TASK BRIEF:
Go to the line containing "(port : Z)." in the records below. Repeat it and the lines after it exactly, all the way to the end.

——

(* ===== verification/ObjectSidSpec.v ===== *)
(** * The properties of object labels

    Lookups of object contexts find the first entry that matches and always
    return the same identifier for it; transitions are validated against the
    class's rules. *)

From S2P Require Import Prelude Ebitmap EbitmapFacts EbitmapIter EbitmapSpec Hashtab HashtabFacts HashtabSpec Avtab.
From S2P Require Import AvtabFacts AvtabSpec Mls Policydb MlsPolicy MlsFacts MlsSpec MlsString Sidtab SidtabSpec SidtabMap.
From S2P Require Import Conditional ConditionalSpec Context ContextSpec Rpn Constraint ConstraintFacts ConstraintSpec.
From S2P Require Import Services ServicesFacts ServicesSpec ObjectSid.

(** ** Lookups of one identifier *)

Inductive query :=
  | QPort (protocol port : Z)
  | QNode (addr : Z)
  | QNode6 (addr : list Z)
  | QIbpkey (subnet_prefix pkey : Z)
  | QIbendport (dev_name : string) (port : Z).

Definition ask (sv : services) (q : query) : M (Z * option Z * services) :=
  match q with
  | QPort protocol port => sepol_port_sid sv protocol port
  | QNode addr => sepol_node_sid sv AF_INET [addr] 4
  | QNode6 addr => sepol_node_sid sv AF_INET6 addr 16
  | QIbpkey prefix pkey => sepol_ibpkey_sid sv prefix pkey
  | QIbendport dev port => sepol_ibendport_sid sv dev port
  end.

——

THE COMPLETED TASK:
  | QIbendport (dev_name : string) (port : Z).

Definition ask (sv : services) (q : query) : M (Z * option Z * services) :=
  match q with
  | QPort protocol port => sepol_port_sid sv protocol port
  | QNode addr => sepol_node_sid sv AF_INET [addr] 4
  | QNode6 addr => sepol_node_sid sv AF_INET6 addr 16
  | QIbpkey prefix pkey => sepol_ibpkey_sid sv prefix pkey
  | QIbendport dev port => sepol_ibendport_sid sv dev port
  end.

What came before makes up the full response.